Table 1 reports the descriptive statistics of the root mean squared errors (RMSE) for LASSO and Enet and indicates that they were the same across procedures. Lower RMSE indicates better performance. As shown, the average and median RMSEs were 0.866 (SD = 0.014) for each approach, indicating the stability of the models across the 100 iterations, as well as producing no predictive differences. Comparatively, while the average RMSE of RF was slightly higher (Mean = 0.881, SD = 0.014), the 95% confidence intervals of the procedures overlapped. As RF did not outperform penalized regression, we opted for penalized regression in the subsequent analysis.

Table 1 Descriptive statistics of RMSE for ML

Table 2 reports the selection count regarding the number of times a particular variable was selected as an important predictor. Specifically, 187 out of 188 variables were selected as key predictors of schoolwork-related anxiety at least once across the 100 iterations. Correspondingly, 27 variables (14.36%) were selected as key predictors in all 100 iterations for both procedures, whereas 79 variables (42.02%) were selected with LASSO in 75 or more iterations. Furthermore, compared to LASSO, Enet tended to select slightly more variables, but this difference subsided after applying selection counts. Specifically, LASSO selected 102 and 79 variables at least 50% and 75% of the time, whereas Enet selected 103 and 80 variables, respectively.

Table 2 Selection counts of LASSO and Enet

Table 3 presents the descriptive statistics of the number of variables selected in one run of LASSO and Enet. On average, LASSO selected 109.90 (SD = 13.44) variables, slightly less than the average of 111.90 (SD = 14.28) using Enet.

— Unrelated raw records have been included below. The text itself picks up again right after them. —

(* ===== verification/BlockingExecutor.v ===== *)
(** * The blocking executor

    Model of [include/poker/application/blocking_executor.hpp] and
    [src/poker/application/blocking_executor.cpp]: one bounded queue, several
    worker threads. The atomic actions are posting (under the mutex), a worker
    taking the front task (under the mutex), the end of a task, the return of a
    worker, and the setting of [stopping_]; workers run tasks side by side. *)
From S2P Require Import Prelude.

Section blocking.
  Context {Task : Type}.

(** What a worker is doing: between tasks, in a task, or returned from [run]. *)
Inductive WorkerState := Waiting | Running (task : Task) | Returned.

Record BlockingExecutor := mkBlocking {
  be_max_pending : nat;
  be_tasks : list Task;
  be_workers : list WorkerState;
  be_stopping : bool;
}.

Implicit Types (e : BlockingExecutor).

Definition BlockingExecutor_new (thread_count max_pending : nat) : result BlockingExecutor :=
  if (thread_count =? 0)%nat || (max_pending =? 0)%nat
  then Throw (invalid_argument "blocking executor requires positive thread and queue sizes")
  else Ok (mkBlocking max_pending [] (replicate thread_count Waiting) false).

(** An empty [std::function] is [None]. *)
Definition blocking_post (task : option Task) e : bool * BlockingExecutor :=
  match task with
  | None => (false, e)
  | Some task =>
      if be_stopping e || (be_max_pending e <=? length (be_tasks e))%nat then (false, e)
      else (true, mkBlocking (be_max_pending e) (be_tasks e ++ [task]) (be_workers e) (be_stopping e))
  end.

(** The locked part of an iteration of [run], for a worker that is waiting:
    [None] while the wait goes on. *)
Definition worker_step (w : nat) e : option BlockingExecutor :=
  match be_workers e !! w with
  | Some Waiting =>
      match be_tasks e with
      | task :: rest =>
          Some (mkBlocking (be_max_pending e) rest (<[w := Running task]> (be_workers e)) (be_stopping e))
      | [] =>
          if be_stopping e
          then Some (mkBlocking (be_max_pending e) [] (<[w := Returned]> (be_workers e)) true)
          else None
      end
  | _ => None
  end.

(** The task ends; an exception it throws is caught and given to the handler,
    so the worker goes on either way. *)
Definition finish_task (w : nat) e : option BlockingExecutor :=
  match be_workers e !! w with
  | Some (Running _) =>
      Some (mkBlocking (be_max_pending e) (be_tasks e) (<[w := Waiting]> (be_workers e)) (be_stopping e))
  | _ => None
  end.

Definition blocking_stop e : BlockingExecutor :=
  mkBlocking (be_max_pending e) (be_tasks e) (be_workers e) true.

(** What the joins of [stop] wait for. *)
Definition all_returned e : Prop := Forall (λ s, s = Returned) (be_workers e).

Definition blocking_pending e : nat := length (be_tasks e).

(** ** Runs *)

Inductive blocking_event :=
  | Accepted (task : Task)
  | Rejected (task : Task)
  | Worked (w : nat)
  | Finished (w : nat)
  | Stopped.

Inductive blocking_step : BlockingExecutor → blocking_event → BlockingExecutor → Prop :=
  | blocking_accept t e e' : blocking_post (Some t) e = (true, e') → blocking_step e (Accepted t) e'
  | blocking_reject t e : blocking_post (Some t) e = (false, e) → blocking_step e (Rejected t) e
  | blocking_work w e e' : worker_step w e = Some e' → blocking_step e (Worked w) e'
  | blocking_finish w e e' : finish_task w e = Some e' → blocking_step e (Finished w) e'
  | blocking_stopped e : blocking_step e Stopped (blocking_stop e).

(** A run, with the tasks in the order in which they were started. *)
Inductive blocking_run e0 : list blocking_event → list Task → BlockingExecutor → Prop :=
  | blocking_nil : blocking_run e0 [] [] e0
  | blocking_start evs started e w t rest e' :
      blocking_run e0 evs started e → be_tasks e = t :: rest → worker_step w e = Some e' →
      blocking_run e0 (evs ++ [Worked w]) (started ++ [t]) e'
  | blocking_other evs started e ev e' :
      blocking_run e0 evs started e → blocking_step e ev e' →
      (∀ w, ev = Worked w → be_tasks e = []) →
      blocking_run e0 (evs ++ [ev]) started e'.

Definition accepted_tasks (evs : list blocking_event) : list Task :=
  omap (λ ev, match ev with Accepted t => Some t | _ => None end) evs.

Record blocking_inv (n max : nat) (evs : list blocking_event) (started : list Task) e : Prop := {
  bi_fifo : started ++ be_tasks e = accepted_tasks evs;
  bi_bound : (length (be_tasks e) ≤ max)%nat;
  bi_max : be_max_pending e = max;
  bi_workers : length (be_workers e) = n;
  bi_stopped : Stopped ∈ evs ↔ be_stopping e = true;
  bi_returned : ∀ w, be_workers e !! w = Some Returned → be_stopping e = true ∧ be_tasks e = [];
}.

Lemma worker_step_Some w e e' :
  worker_step w e = Some e' →
  be_workers e !! w = Some Waiting ∧
  ((∃ t rest, be_tasks e = t :: rest ∧
      e' = mkBlocking (be_max_pending e) rest (<[w := Running t]> (be_workers e)) (be_stopping e)) ∨
   (be_tasks e = [] ∧ be_stopping e = true ∧
      e' = mkBlocking (be_max_pending e) [] (<[w := Returned]> (be_workers e)) true)).
Proof.
  rw /worker_step. destruct (be_workers e !! w) as [[| |]|]; try done.
  destruct (be_tasks e) as [|t rest].
  - destruct (be_stopping e); [|done]. intros [= <-]. split; [done|]. by right.
  - intros [= <-]. split; [done|]. left. by exists t, rest.
Qed.

Lemma accepted_snoc evs ev :
  accepted_tasks (evs ++ [ev]) =
  accepted_tasks evs ++ match ev with Accepted t => [t] | _ => [] end.
Proof. rw /accepted_tasks omap_app /=. by destruct ev. Qed.

Lemma elem_of_snoc_other {A} (l : list A) x y : y ≠ x → x ∈ l ++ [y] ↔ x ∈ l.
Proof. intros Hne. rw elem_of_app list_elem_of_singleton. naive_solver. Qed.

Lemma blocking_run_inv n max e0 evs started e :
  BlockingExecutor_new n max = Ok e0 → blocking_run e0 evs started e → blocking_inv n max evs started e.
Proof.
  intros Hnew Hrun. induction Hrun as [|evs started e w t rest e' Hrun IH Ht Hw|evs started e ev e' Hrun IH Hs Hq].
  - rw /BlockingExecutor_new in Hnew. destruct (_ || _); [done|]. injection Hnew as <-.
    split; cbn; rw ?length_replicate; try done; [lia| |].
    + split; [by intros ?%not_elem_of_nil|done].
    + by intros w [? _]%lookup_replicate.
  - destruct IH as [H1 H2 H3 H4 H5 H6]. apply worker_step_Some in Hw as [Hwait [(t' & rest' & Ht' & ->)|(? & _)]]; [|congruence].
    rw Ht in Ht'. injection Ht' as <- <-. rw Ht /= in H2. split; cbn; try done; [| lia | | |].
    + rw accepted_snoc app_nil_r -H1 Ht -app_assoc //.
    + by rw length_insert.
    + by rw elem_of_snoc_other.
    + intros w'. rw list_lookup_insert. case_decide; [done|]. intros Hr. apply H6 in Hr as [_ Hr]. congruence.
  - destruct IH as [H1 H2 H3 H4 H5 H6]. destruct Hs as [t e e' Hp|t e Hp|w e e' Hw|w e e' Hf|e].
    + rw /blocking_post in Hp. destruct (_ || _) eqn:Hb; [done|]. guards. injection Hp as <-.
      split; cbn; try done.
      * by rw accepted_snoc app_assoc H1.
      * rw length_app /=. lia.
      * by rw elem_of_snoc_other.
      * intros w Hr. apply H6 in Hr as [Hr _]. congruence.
    + split; try done; [by rw accepted_snoc app_nil_r|by rw elem_of_snoc_other].
    + apply worker_step_Some in Hw as [Hwait [(t & rest & Ht & _)|(Ht & Hst & ->)]].
      { rw (Hq w eq_refl) in Ht. done. }
      split; cbn; try done; [by rw accepted_snoc -H1 Ht !app_nil_r|lia|by rw length_insert|rw elem_of_snoc_other //; by rw H5 Hst].
    + rw /finish_task in Hf. destruct (be_workers e !! w) as [[|t|]|] eqn:Hwk; try done. injection Hf as <-.
      split; cbn; try done; [by rw accepted_snoc app_nil_r|by rw length_insert|by rw elem_of_snoc_other|].
      intros w'. rw list_lookup_insert. case_decide; [done|]. apply H6.
    + split; cbn; try done; [by rw accepted_snoc app_nil_r| |].
      * split; [done|]. intros _. apply elem_of_app. right. by left.
      * intros w Hr. split; [done|]. by apply H6 in Hr as [_ ?].
Qed.

(** What is left to do for the workers. *)
Definition worker_work (s : WorkerState) : Z :=
  match s with Waiting => 1 | Running _ => 2 | Returned => 0 end.

Definition work_left e : Z := 3 * Z.of_nat (length (be_tasks e)) + sumZ worker_work (be_workers e).

Lemma worker_step_work w e e' : worker_step w e = Some e' → work_left e' < work_left e.
Proof.
  intros [Hw [(t & rest & Ht & ->)|(Ht & Hst & ->)]]%worker_step_Some; rw /work_left Ht /=;
    rw (sumZ_insert worker_work _ _ _ _ Hw) /=; lia.
Qed.

Lemma finish_task_work w e e' : finish_task w e = Some e' → work_left e' < work_left e.
Proof.
  rw /finish_task. destruct (be_workers e !! w) as [[|t|]|] eqn:Hw; try done. intros [= <-].
  rw /work_left /= (sumZ_insert worker_work _ _ _ _ Hw) /=. lia.
Qed.

Lemma work_left_nonneg e : 0 ≤ work_left e.
Proof.
  rw /work_left. pose proof (sumZ_nonneg worker_work (be_workers e)) as H.
  assert (0 ≤ sumZ worker_work (be_workers e)); [|lia]. apply H. by intros [].
Qed.

Lemma stuck_returned e :
  be_stopping e = true → (∀ w, worker_step w e = None ∧ finish_task w e = None) → all_returned e.
Proof.
  intros Hst Hstuck. apply Forall_lookup. intros w s Hw. destruct (Hstuck w) as [H1 H2].
  rw /worker_step Hw Hst in H1. rw /finish_task Hw in H2. destruct s; [|done|done].
  by destruct (be_tasks e).
Qed.

(** The blocking executor starts exactly the tasks it accepted, each once
    and in order, under every interleaving of posts and workers, and its queue
    never exceeds its bound. After [stop] has set its flag nothing more is
    accepted, the workers can take only finitely many steps, and when they can
    take none every worker has returned, so the joins succeed, and every task
    ever accepted has been started. *)
Lemma blocking_correct (n max : nat) (e0 e : BlockingExecutor) evs started :
  BlockingExecutor_new n max = Ok e0 → blocking_run e0 evs started e →
  started ++ be_tasks e = accepted_tasks evs ∧ (blocking_pending e ≤ max)%nat ∧
  (be_stopping e = true →
     (∀ t, blocking_post (Some t) e = (false, e)) ∧
     (∀ w e', worker_step w e = Some e' ∨ finish_task w e = Some e' →
        0 ≤ work_left e' < work_left e) ∧
     ((∀ w, worker_step w e = None ∧ finish_task w e = None) →
        all_returned e ∧ started = accepted_tasks evs)).
Proof.
  intros Hnew Hrun. destruct (blocking_run_inv n max e0 evs started e Hnew Hrun) as [H1 H2 H3 H4 H5 H6].
  split_and!; [done|done|]. intros Hst. split_and!.
  - intros t. by rw /blocking_post Hst.
  - intros w e' Hw. split; [apply work_left_nonneg|].
    destruct Hw; [by eapply worker_step_work|by eapply finish_task_work].
  - intros Hstuck. pose proof (stuck_returned e Hst Hstuck) as Hall. split; [done|].
    rw /BlockingExecutor_new in Hnew. destruct (_ || _) eqn:Hb; [done|]. guards.
    assert (is_Some (be_workers e !! 0%nat)) as [s Hs] by (apply lookup_lt_is_Some; lia).
    rw /all_returned Forall_lookup in Hall. pose proof (Hall _ _ Hs) as ->.
    apply H6 in Hs as [_ Hnil]. by rw Hnil app_nil_r in H1.
Qed.
End blocking.
Arguments BlockingExecutor : clear implicits.
Arguments WorkerState : clear implicits.
Arguments blocking_event : clear implicits.

(** ** A concrete run *)

Module BlockingDemo.
Definition e0 : BlockingExecutor nat := mkBlocking 2 [] [Waiting; Waiting] false.
Definition e1 := (blocking_post (Some 7%nat) e0).2.
Definition e2 := (blocking_post (Some 8%nat) e1).2.
Definition e3 := default e2 (worker_step 1 e2).
Definition e4 := blocking_stop e3.

Lemma run4 : blocking_run e0 [Accepted 7%nat; Accepted 8%nat; Worked 1; Stopped] [7%nat] e4.
Proof.
  apply (blocking_other _ [Accepted 7%nat; Accepted 8%nat; Worked 1] _ e3); [|constructor|done].
  eapply (blocking_start _ [Accepted 7%nat; Accepted 8%nat] [] e2); [|reflexivity|reflexivity].
  apply (blocking_other _ [Accepted 7%nat] _ e1); [|by constructor|done].
  apply (blocking_other _ [] _ e0); [constructor|by constructor|done].
Qed.

Lemma blocking_correct_witness : [7%nat] ++ be_tasks e4 = [7%nat; 8%nat] ∧ blocking_post (Some 9%nat) e4 = (false, e4).
Proof.
  destruct (blocking_correct 2 2 e0 e4 _ _ eq_refl run4) as (H1 & _ & H3).
  split; [exact H1|]. destruct (H3 eq_refl) as [H4 _]. exact (H4 9%nat).
Defined.
End BlockingDemo.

Table 3 Descriptive statistics of variable selection in one run of LASSO and Enet

As LASSO and Enet reported almost identical results in terms of prediction error and variable selection, LASSO was selected for comparison with FS. Table 4 reports the cross-tabulation for number of variables selected using LASSO and FS. Specifically, variables selected 75 or more times by LASSO were compared with statistically significant variables of FS (p < 0.05). While the coefficient signs of variables selected 75 or more were consistent, some of the variables selected fewer than 75 times showed mixed coefficient signs. This is also consistent with the suggestion of Yoo and Rho (2021), which recommends the selection counts of 75% or more with LASSO or Enet.

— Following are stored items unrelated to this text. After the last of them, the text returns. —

(** All leases given back and the pool stopped and destroyed. *)
Example pool_closed :
  let w := segment healthy (segment healthy (lease_destroy 2 (segment healthy (segment healthy w9)))) in
  (available_ (sh_pool (pw_shared w)), pw_activities w, leased w,
   elements (sh_handles (close_pool (pw_shared w)).2)) = ([3; 1]%nat, [], [], []).
Proof. vm_compute. reflexivity. Qed.
End PoolDemo.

Table 4 Numbers of selected variables of LASSO and significant variables of FS

Penalized regression is not scale-invariant, and standardization in the optimization algorithms is required. The R package glmnet has an option to standardize variables in optimization and put them back to the original scale, which we adopted. All the LASSO coefficients that are presented hereafter are unstandardized regression coefficients. Table 5 summarizes the 51 variables which were selected 75 or more times in LASSO and also were statistically significant with FS (p < 0.05). Specifically, the means and SDs (standard deviations) of LASSO coefficients are reported as well as the FS coefficients and the p-values. Of note, the means and SDs of LASSO coefficients were presented to provide information on the central tendency and variability of them across multiple iterations, and statistical significance should not be inferred. For instance, 0.28 and 0.02 of ST004D01T are the mean and SD of the 100 LASSO coefficients of ST004D01T, respectively. Additional techniques such as post-selection inference (Lee et al., 2016) are necessary for further significance testing.

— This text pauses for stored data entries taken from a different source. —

Lemma segment_bind_check L c session g next :
  segment (BindCheck c session g next :: L) (bind_check c session g next) (λ acts, acts ++ L).
Proof.
  apply segment_get. intros w Hi. destruct (ti_activities _ _ Hi (BindCheck c session g next)) as (Hs & Hg & Hn);
    [by left|]. destruct (connected c w && _); apply wp_ret; (split; [|done]).
  - eapply inv_replace; [exact Hi|done|destruct next; auto|destruct next; auto].
  - apply (inv_continue _ _ 0%nat). eapply inv_replace_next; [exact Hi|done|by destruct next..].
Qed.

Lemma wp_bind_read L c session g next w :
  tcp_inv (BindRead c session g next :: L) w → wp (bind_read c session g next) (moved w (λ acts, acts ++ L)) w.
Proof.
  intros Hi. apply wp_bind, wp_get.
  destruct (ti_activities _ _ Hi (BindRead c session g next)) as ((x & Hx & Hs) & Hg & Hn); [by left|].
  apply wp_bind, wp_modify, wp_ret. set (user := sv_user session (tw_service w)).
  set (l := _ <$> option_list user). split.
  - assert (tcp_inv (BindRead c session g next :: L) (with_seen (tw_seen w ++ l) w)) as Hi'.
    { apply inv_seen; [|done]. intros d u (u' & [= -> ->] & _)%list_elem_of_fmap. by eexists. }
    eapply inv_replace; [exact Hi'| |destruct next; auto|destruct next; auto].
    destruct (ti_activities _ _ Hi' (BindRead c session g next)) as (_ & _ & Hn'); [by left|].
    split_and!; [by exists x|done|done|]. intros u Hu. rw /= /l Hu. apply elem_of_app. right. by left.
  - split; [done|done|done| | |].
    + cbn. intros d u [Hin|(u' & [= -> ->] & Hin)%list_elem_of_fmap]%elem_of_app; [by left|right].
      exists x. split; [done|]. rw Hs. fold user. destruct user; [|by apply not_elem_of_nil in Hin].
      by apply list_elem_of_singleton in Hin as ->.
    + cbn. intros e Hin. apply elem_of_app. by left.
    + cbn. intros u b b' -> [= ->]. lia.
Qed.

Lemma wp_bind_update L c g user next w :
  tcp_inv (BindUpdate c g user next :: L) w → wp (bind_update c g user next) (moved w (λ acts, acts ++ L)) w.
Proof.
  intros Hi. apply wp_bind, wp_get.
  destruct (ti_activities _ _ Hi (BindUpdate c g user next)) as (Hx & -> & Hn & Hu); [by left|].
  assert (∀ m p, tcp_inv (BindUpdate c (generation_of c) user next :: L) (with_users m w) →
    moves w (with_users m w) →
    wp (mmodify (with_users m) ≫= λ _, mret (continue_with c next))
      (moved w (λ acts, acts ++ L)) w ∧
    wp (mmodify (with_users m) ≫= λ _, mret [BindReplace c p next]) (moved w (λ acts, acts ++ L)) w) as Hdone.
  { intros m p Hm Hmv. assert (tcp_inv (BindReplace c p next :: L) (with_users m w)) as Hr.
    { eapply inv_replace_next; [exact Hm|done|by destruct next..]. }
    split; apply wp_bind, wp_modify, wp_ret; (split; [|done]); [|done].
    by apply (inv_continue _ _ p). }
  assert (∀ P `{!∀ e, Decision (P e)}, let m := filter P (tw_users w) in
    tcp_inv (BindUpdate c (generation_of c) user next :: L) (with_users m w) ∧ moves w (with_users m w)) as Hfew.
  { intros P HP m. split; [apply inv_fewer_users; [|done]|apply moves_fewer_users]; apply map_filter_subseteq. }
  destruct user as [u|]; [|by apply (Hdone _ 0%nat); apply Hfew].
  pose proof (inv_bind_user _ _ c u (Hu u eq_refl) Hi) as Hbind.
  set (m := filter _ _) in Hbind |- *. cbv beta zeta.
  assert (m !! u = tw_users w !! u) as Hsame.
  { apply option_eq. intros b. rw map_lookup_filter_Some. split; [by intros [? _]|]. intros Hb. split; [done|by left]. }
  assert (tcp_inv (BindUpdate c (generation_of c) (Some u) next :: L) (with_users m w) ∧
    moves w (with_users m w)) as [Hf1 Hf2] by by apply Hfew.
  rw Hsame. destruct (tw_users w !! u) as [b|] eqn:Hb; [destruct (Z.ltb_spec (generation_of c) (ub_generation b)) as [|Hle]|].
  - by apply (Hdone _ 0%nat).
  - assert (moves w (with_users (<[u:=mkBinding c (generation_of c)]> m) w)) as Hmv.
    { apply moves_users. intros u' b1 b2 Hb1 [[<- <-]|[_ Hb2]]%lookup_insert_Some.
      - cbn. rw Hb in Hb1. by injection Hb1 as <-.
      - by apply (mv_users _ _ Hf2 u' b1 b2). }
    destruct (lock _ _) as [p|]; [|by apply (Hdone _ 0%nat)].
    destruct (p =? c)%nat; by apply (Hdone _ p).
  - apply (Hdone _ 0%nat); [done|]. apply moves_users. intros u' b1 b2 Hb1 [[<- <-]|[_ Hb2]]%lookup_insert_Some.
    + by rw Hb in Hb1.
    + by apply (mv_users _ _ Hf2 u' b1 b2).
Qed.

Lemma segment_bind_replace L c previous next :
  segment (BindReplace c previous next :: L) (bind_replace config c previous next) (λ acts, acts ++ L).
Proof.
  apply segment_get. intros w Hi. apply wp_bind.
  assert (segment (BindReplace c previous next :: L)
    (if connected previous w then send config previous Notice replaced ≫= λ _, on_connection previous shut_down
     else mret tt : M World unit) (λ _, BindReplace c previous next :: L)) as Hm.
  { destruct (connected previous w); [|by apply segment_ret].
    eapply segment_bind; [apply segment_notice|]. intros ?. apply segment_shut_down. }
  eapply wp_mono, Hm, Hi. intros [] w' [Hi' Ha]. apply wp_ret. split; [|done]. by apply (inv_continue _ _ previous).
Qed.

Lemma segment_send_answer L c n e :
  segment (SendAnswer c n e :: L) (send config c (Answer n) e ≫= λ _, mret []) (λ acts, acts ++ L).
Proof.
  intros w Hi. apply wp_bind. eapply wp_mono; [|apply (wp_send L)].
  - intros [] w' [Hi' Ha]. by apply wp_ret.
  - by apply (inv_drop L [SendAnswer c n e]).
  - apply (ti_activities _ _ Hi (SendAnswer c n e)). by left.
  - apply (ti_answers _ _ Hi).
Qed.

Lemma wp_push_lookup L u e w :
  tcp_inv (PushLookup u e :: L) w → wp (push_lookup u e) (moved w (λ acts, acts ++ L)) w.
Proof.
  intros Hi. apply wp_bind, wp_get. pose proof (inv_drop L [PushLookup u e] w Hi) as Hd.
  assert ((u, e) ∈ sv_pushed (tw_service w)) as Hp.
  { apply (ti_activities _ _ Hi (PushLookup u e)). by left. }
  destruct (tw_users w !! u) as [b|] eqn:Hb; [|by apply wp_ret, kept_moved].
  rw /lock. destruct (from_option _ _ _).
  - apply wp_ret, kept_moved. split; [|done]. apply inv_add; [done| |done|done].
    split; [|done]. by apply (ti_users _ _ Hd u b Hb).
  - apply wp_bind, wp_modify, wp_ret.
    split; [apply inv_fewer_users; [|done]|apply moves_fewer_users]; apply delete_subseteq.
Qed.

Lemma segment_push_send L c u e :
  segment (PushSend c u e :: L) (send config c (Pushed u) e ≫= λ _, mret []) (λ acts, acts ++ L).
Proof.
  intros w Hi. pose proof (inv_drop L [PushSend c u e] w Hi) as Hd. apply wp_bind.
  eapply wp_mono; [|apply (wp_send L)]; [|done| |apply (ti_answers _ _ Hd)].
  - intros [] w' [Hi' Ha]. by apply wp_ret.
  - apply (ti_activities _ _ Hi (PushSend c u e)). by left.
Qed.

Lemma segment_lost_states L c :
  segment (LostStates c :: L) (lost_states c) (λ acts, acts ++ L).
Proof.
  apply segment_get. intros w Hi. pose proof (inv_drop L [LostStates c] w Hi) as Hd.
  destruct (tw_states w !! c) as [st|] eqn:Hst; apply wp_bind || apply wp_ret.
  - apply wp_modify, wp_ret. split; [|done]. apply inv_add; [by apply inv_delete_state| |done|done].
    destruct (ti_states _ _ Hi c st Hst) as ((x & Hx & <-) & _). apply (ti_connections _ _ Hi c x Hx).
  - split; [|done]. by apply inv_add.
Qed.

Lemma segment_lost_read L c session g :
  segment (LostRead c session g :: L) (lost_read c session g) (λ acts, acts ++ L).
Proof.
  apply segment_get. intros w Hi. pose proof (inv_drop L [LostRead c session g] w Hi) as Hd.
  pose proof (ti_activities _ _ Hi (LostRead c session g)) as Hk. cbn in Hk.
  destruct (sv_user session (tw_service w)); apply wp_ret; (split; [|done]);
    (apply inv_add; [done| |done|done]); apply Hk; by left.
Qed.

Lemma wp_lost_users L c session g u w :
  tcp_inv (LostUsers c session g u :: L) w → wp (lost_users c session g u) (moved w (λ acts, acts ++ L)) w.
Proof.
  intros Hi. apply wp_bind, wp_get. pose proof (inv_drop L [LostUsers c session g u] w Hi) as Hd.
  assert (sv_known session (tw_service w)) as Hk.
  { apply (ti_activities _ _ Hi (LostUsers c session g u)). by left. }
  destruct (tw_users w !! u) as [b|].
  - set (owns := match lock _ w with None => _ | Some _ => _ end). destruct owns.
    + apply wp_bind, wp_modify, wp_ret. split; [|apply moves_fewer_users, delete_subseteq].
      apply inv_add; [|done..]. apply inv_fewer_users; [apply delete_subseteq|done].
    + apply wp_ret, kept_moved. split; [|done]. by apply inv_add.
  - apply wp_ret, kept_moved. split; [|done]. by apply inv_add.
Qed.

Lemma segment_lost_service L session :
  segment (LostService session :: L) (lost_service session) (λ acts, acts ++ L).
Proof.
  intros w Hi. pose proof (inv_drop L [LostService session] w Hi) as Hd. rw /lost_service.
  destruct (sv_disconnect_law (tw_service w) session) as (v & Hv & Hok & Hg);
    [apply (ti_service _ _ Hi)|apply (ti_activities _ _ Hi (LostService session)); by left|].
  apply wp_bind. rw /wp /on_service Hv. apply wp_ret. split; [|by split; try apply ahead_service].
  apply inv_add; [|done..]. by apply inv_service.
Qed.

Lemma segment_lost_end L : segment (LostEnd :: L) lost_end (λ acts, acts ++ L).
Proof.
  intros w Hi. apply (inv_drop L [LostEnd]) in Hi. revert w Hi.
  eapply segment_bind; [apply segment_metrics|]. intros ?. by apply segment_ret.
Qed.

Lemma segment_close_idle L l :
  segment (CloseIdle l :: L) (close_idle config l) (λ acts, acts ++ L).
Proof.
  destruct l as [|c l]; cbn.
  - intros w Hi. apply wp_ret. split; [|done]. by apply (inv_drop L [CloseIdle []]).
  - eapply segment_bind; [apply segment_error|]. intros ?.
    eapply segment_bind; [apply segment_shut_down|]. intros ? w Hi. apply wp_ret. split; [|done].
    eapply inv_replace; [exact Hi|done|by left..].
Qed.

(** A request is given to the service. *)
Lemma inv_request L w c session now request v :
  session_is c session w → sv_handle request session (tw_service w) = (Ok tt, v) →
  sv_ok v → grows sv_known (tw_service w) v → (sv_requests (tw_service w) < sv_requests v)%nat →
  tcp_inv L w →
  tcp_inv L (with_service v (with_lambdas
    (<[sv_requests (tw_service w) := mkSend c session (generation_of c) now]> (tw_lambdas w)) w)).
Proof.
  intros Hs Hv Hok Hg Hr Hi. set (w1 := with_lambdas _ w).
  assert (∀ n l, tw_lambdas w !! n = Some l → tw_lambdas w1 !! n = Some l) as Hl.
  { intros n l Hn. cbn. rw lookup_insert_ne //. intros <-. destruct (ti_lambdas _ _ Hi _ _ Hn). lia. }
  assert (extends w w1) as He by (split; cbn; [apply grows_refl|eauto|done|done]).
  assert (extends w (with_service v w1)) as He' by (split; cbn; eauto).
  destruct Hi as [H1 H2 H3 H4 H5 H6 H7 H8 H9 H10 H11 H12].
  split; [done..| | | |done|done|done| |done|done|].
  - intros d x Hx. destruct (H3 d x Hx) as (? & ? & ? & ?). split_and!; eauto.
  - intros d st Hst. eapply state_extends; eauto.
  - intros n l Hn. cbn in Hn. apply lookup_insert_Some in Hn as [[<- <-]|[_ Hn]]; [by split_and!|].
    destruct (H5 n l Hn) as (? & ? & ?). split_and!; [cbn; lia|done|done].
  - intros a Ha. eapply activity_extends; eauto.
  - etrans; [exact H12|]. destruct Hg as ([l Hsent] & _). cbn. rw Hsent fmap_app take_app.
    by apply submseteq_inserts_r.
Qed.

Lemma same_request L w l v :
  tcp_inv L w → grows sv_known (tw_service w) v →
  same w (with_service v (with_lambdas (<[sv_requests (tw_service w) := l]> (tw_lambdas w)) w)).
Proof.
  intros Hi (Hs & _). split; [done..|]. split; [cbn; eauto| |done]. cbn. apply insert_subseteq, eq_None_not_Some.
  intros [l' Hl]. destruct (ti_lambdas _ _ Hi _ _ Hl). lia.
Qed.

Context (Hconfig : config_ok config).

Lemma burst_in_range : 0 ≤ sc_request_burst config < 2 ^ 53.
Proof. destruct Hconfig as [_ _ Hb]. rw /u32_max in Hb. lia. Qed.

(** The segment passes a request on that the service may leave undefined. *)
Definition undefined_request a : Prop :=
  ∃ c frame rest request, a = FrameLoop c (frame :: rest) ∧ ParseFromArray frame = Some request ∧ sv_undefined request.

Table 5 Statistically significant variables with FS and selected ≥ 75 with LASSO

Among the 51 variables, 26 variables were selected across all 100 iterations. As shown, regression coefficients were approximately equal across procedures with LASSO values slightly lower overall when values did differ, which can be attributed to the shrinking of LASSO coefficients. Consistent with previous research, gender differences were reported across all 100 iterations in which females reported heightened schoolwork-related anxiety compared to males. As reported, important variables spanned across such dimensions as achievement goals (e.g., ST119Q01, ST119Q02), sense of belonging (e.g., ST034Q01, ST034Q04), and science knowledge (ST131Q08, ST129Q08), as well as availability of home resources (e.g., books in the home). Furthermore, home resources including the number of books in the home (ST013Q01) and number of cell phones with internet access (ST012Q05) were positively associated with higher schoolwork-related anxiety. Notably, indicators associated with students’ achievement goals were positively associated with reported anxiety. In particular, increased anxiety was associated with wanting top grades in most or all courses (ST119Q01), selecting from among the best opportunities available when they graduate (ST119Q02), and wanting top grades at school and continue working on tasks until perfect (ST121Q03), respectively.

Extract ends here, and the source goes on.